Depends on how deep the dent is, or how thick its applied.

I use a belt sander to rough shape after appliying it with a wide bladed applicator.

Have a pattern for curves, and a good straight edge for flat lines.

Body work is nothing rushed,,, unless its a look good for 5 dollar/at50mph/at 200ft or more paint job.

Apply, sand it off, check, apply sand it off, recheck,,,,

Getting it rough shaped is the hard part.
 
For openers, if you need to use Bondo over 1/8" thick, you haven't done enough basic work and you're headed in the wrong direction.

I usually use a DA sander with a 40 grit disc for initial smoothing, an air file with a 40 grit strip for leveling, and a plain old hand file with an 80 grit strip for final work.

It's all a matter of having the right tools, knowing how to use them, and not being afraid of dispensing with a copious amount of elbow grease.

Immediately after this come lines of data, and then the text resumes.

Fixpoint int_of_digits (acc : Z) (s : string) : option Z :=
  match s with
  | EmptyString => Some acc
  | String c s' =>
      match digit_of c with
      | Some d => int_of_digits (10 * acc + d)%Z s'
      | None => None
      end
  end.

Definition int_of_token (s : string) : Z :=
  match int_of_digits 0 s with
  | Some z => z
  | None => 0%Z
  end.

(** Integer-token ordering, in the words of the spec: element-wise
    integer comparison of the split tokens. *)
Definition spec_int_ltb (a b : list string) : bool :=
  lex_ltb Z.eqb Z.ltb (map int_of_token a) (map int_of_token b).

(** A token made of decimal digits only. *)
Fixpoint digits (s : string) : bool :=
  match s with
  | EmptyString => true
  | String c s' =>
      match digit_of c with
      | Some _ => digits s'
      | None => false
      end
  end.

(** Two versions whose tokens, position by position as far as both
    have one, are numbers of the same number of digits. *)
Fixpoint same_widths (a b : list string) : bool :=
  match a, b with
  | x :: a', y :: b' =>
      (digits x && digits y && (String.length x =? String.length y)%nat && same_widths a' b')%bool
  | _, _ => true
  end.

(** Sample data: a plugin directory of one component, with the handles
    the examples use. *)
Module Sample.

Definition home : string := "/obd/plugins/obproxy".

(** A file system in which [home] holds the given version directories,
    each with a parameter manifest. *)
Definition glob_of (dirs : list string) (pattern : string) : list string :=
  if String.eqb pattern (home +:+ "/*/parameter.yaml")
  then map (fun d => home +:+ "/" +:+ d +:+ "/parameter.yaml") dirs
  else [].

Definition console : StdioObj :=
  {| io_truthy := true; io_methods := ["warn"; "exception"]; io_sub_io := PyNone |}.

Definition loader (stdio : option StdioObj) : ComponentPluginLoader :=
  {| loader_PLUGIN_TYPE := EnumMember PARAM; plguin_cls := ParamPlugin_cls;
     loader_stdio := stdio; path := home; loader_component_name := "obproxy";
     _plugins := ∅ |}.

Definition plugin (v : string) : Plugin :=
  {| component_name := "obproxy"; plugin_path := home +:+ "/" +:+ v;
     version := split "." v; plugin_type := EnumMember PARAM;
     plugin_cls := ParamPlugin_cls |}.

Definition init_type : PluginTypeObj := ScriptType "PY_SCRIPT_INIT" "PyScriptInitPlugin".

(** The script plugin of [plugins/obproxy/3.1.0/init.py], not yet
    loaded. *)
Definition script : PyScriptPlugin :=
  {| base := {| component_name := "obproxy"; plugin_path := home +:+ "/3.1.0";
                version := split "." "3.1.0"; plugin_type := init_type;
                plugin_cls := script_cls "init" init_type |};
     context := None; module := None; libs_path := [home +:+ "/3.1.0"] |}.

Definition boom : PyExc := {| exc_class := RuntimeError; exc_text := "boom" |}.
(** * Domain setup validator: a shallow embedding of [app.py]

    The validator runs three checkers on a domain (DNS records, HTTPS
    reachability, TLS certificate) and combines their verdicts.  A
    Python string is modelled as the [string] of the bytes of its UTF-8
    encoding (the characters the program itself looks for, the dot and
    the star, are single bytes, and equality, prefixes, suffixes and
    concatenation of strings are those of their encodings); Python
    integers are [Z], the result dictionaries are records, and the
    mutation of a result dictionary inside a [try] block is a small
    state-and-exception monad. *)

From Stdlib Require Import Bool List String Ascii ZArith Lia.
From Stdlib Require Import DecimalString.
Import ListNotations.

Local Open Scope list_scope.
Local Open Scope string_scope.

(** ** Python string operations used by the program *)

Module PyStr.

(** [s.startswith(p)] *)
Fixpoint startswith (s p : string) : bool :=
  match p with
  | EmptyString => true
  | String c p' =>
      match s with
      | EmptyString => false
      | String d s' => Ascii.eqb d c && startswith s' p'
      end
  end.

(** [s[1:]], for a string that begins with a one-byte character (the
    program takes it of a string that begins with a star). *)
Definition slice_from_1 (s : string) : string :=
  match s with
  | EmptyString => EmptyString
  | String _ s' => s'
  end.

(** [s] without its first [n] bytes. *)
Fixpoint drop (n : nat) (s : string) : string :=
  match n, s with
  | O, _ => s
  | S _, EmptyString => EmptyString
  | S n', String _ s' => drop n' s'
  end.

(** [s.endswith(suf)]: the last [len(suf)] characters of [s] are [suf]. *)
Definition endswith (s suf : string) : bool :=
  (String.length suf <=? String.length s)%nat
  && String.eqb (drop (String.length s - String.length suf) s) suf.

(** [s.count(c)] for a one-character needle [c]. *)
Fixpoint count (s : string) (c : ascii) : nat :=
  match s with
  | EmptyString => O
  | String d s' => if Ascii.eqb d c then S (count s' c) else count s' c
  end.

(** [s.rstrip(c)] for a one-character set [c]: every trailing [c] goes. *)
Fixpoint rstrip (s : string) (c : ascii) : string :=
  match s with
  | EmptyString => EmptyString
  | String d s' =>
      match rstrip s' c with
      | EmptyString => if Ascii.eqb d c then EmptyString else String d EmptyString
      | r => String d r
      end
  end.

(** [s.split(c)]: the pieces between the occurrences of [c]. *)
Fixpoint split (s : string) (c : ascii) : list string :=
  match s with
  | EmptyString => [EmptyString]
  | String d s' =>
      if Ascii.eqb d c then EmptyString :: split s' c
      else match split s' c with
           | [] => [String d EmptyString]
           | p :: ps => String d p :: ps
           end
  end.

(** The string of the bytes [l]. *)
Definition bytes (l : list nat) : string :=
  fold_right (fun n s => String (ascii_of_nat n) s) EmptyString l.

(** The characters [c] with [c.isspace()], in UTF-8: U+0009 to U+000D,
    U+001C to U+0020, U+0085, U+00A0, U+1680, U+2000 to U+200A, U+2028,
    U+2029, U+202F, U+205F and U+3000. *)
Definition white_space : list string :=
  (map (fun n => bytes [n]) (seq 9 5)
   ++ map (fun n => bytes [n]) (seq 28 5)
   ++ [bytes [194; 133]; bytes [194; 160]; bytes [225; 154; 128]]
   ++ map (fun n => bytes [226; 128; n]) (seq 128 11)
   ++ [bytes [226; 128; 168]; bytes [226; 128; 169]; bytes [226; 128; 175];
       bytes [226; 129; 159]; bytes [227; 128; 128]])%list.

(** [s] without the first of the strings [ws] that it starts with. *)
Fixpoint strip_one (ws : list string) (s : string) : option string :=
  match ws with
  | [] => None
  | w :: ws' =>
      if startswith s w then Some (drop (String.length w) s)
      else strip_one ws' s
  end.

(** At most [fuel] leading white-space characters removed. *)
Fixpoint lstrip_fuel (fuel : nat) (s : string) : string :=
  match fuel with
  | O => s
  | S fuel' =>
      match strip_one white_space s with
      | Some rest => lstrip_fuel fuel' rest
      | None => s
      end
  end.

(** [s.lstrip()]: a string has no more characters than bytes. *)
Definition lstrip_ws (s : string) : string := lstrip_fuel (String.length s) s.

(** [s.rstrip()]: the bytes of [s] up to its trailing run of white-space
    characters. *)
Fixpoint rstrip_ws (s : string) : string :=
  match s with
  | EmptyString => EmptyString
  | String d s' =>
      match lstrip_ws s with
      | EmptyString => EmptyString
      | _ => String d (rstrip_ws s')
      end
  end.

(** [s.strip()] *)
Definition strip (s : string) : string := rstrip_ws (lstrip_ws s).

(** Truth value of a string: [bool(s)]. *)
Definition truthy (s : string) : bool :=
  match s with EmptyString => false | _ => true end.

(** [str(n)] for an integer [n]. *)
Definition of_int (n : Z) : string := NilZero.string_of_int (Z.to_int n).

End PyStr.

(** ** The hostname coverage rule (local function [covers] of [cert_check]) *)

Definition dot : ascii := "."%char.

Speaking of Bondo, we have a local body shop owner nicknamed "Bondo Bob" because of the amount of Bondo he uses. I once had a shop where his front parking lot was visible from my office. I was BS'ing with a customer one day when an 18 wheeler pulled into Bob's parking lot. My customer commented, "Looks like Bob's getting another load of Bondo".
 
I use "Bondo" for many things and I always buy it by the gallon. I have used it mostly on wood siding and windo repair, even to plug carpenter bee holes.
I have found that if you shave off most of the excess before it hardens it makes finishing much easier. I use a thin specially sharpened 6" knife and it must be done carefully and at the right hardness. Just don't pull material away from the repaired piece.
Experiment and you will see. :)
 
an assortment of straight edges that has some flex works good. Glob it on and slide the straight edge over. For compound curves a thin light straight edge can be bowed and slide vertically on the surface. You'll use less bondo and there'll be no air pockets. Nobody likes bondo but they're lying if they don't use it. PS Don't use Bondo brand.
 
A friend told me once that a magnet would not be drawn to a repair that had a significant amount of "bondo" on it. Is that true?
 
That's how a paint thickness gauge works. The more paint bondo whatever the further is the metal. It's the distance not the bondo.
 
Obviously no body men on here. The tool you need is called a bondo file or "cheese grater" It is about 10" long and 1 1/2" wide and has rows of teeth like a cheese grater. You use it to shave and shape the filler when it is at a hard cheese consistency. They sell them at any good auto store. Very time saving device. If you do bondo you need a couple of them.
 
They are also called "surform" tools, and they work well on partially cured bondo. You still have to do some sanding, because the surform tools leave fairly deep marks in the bondo. A surform is the fastest way I know to carve down bondo that is too thick and needs to be smoothed down.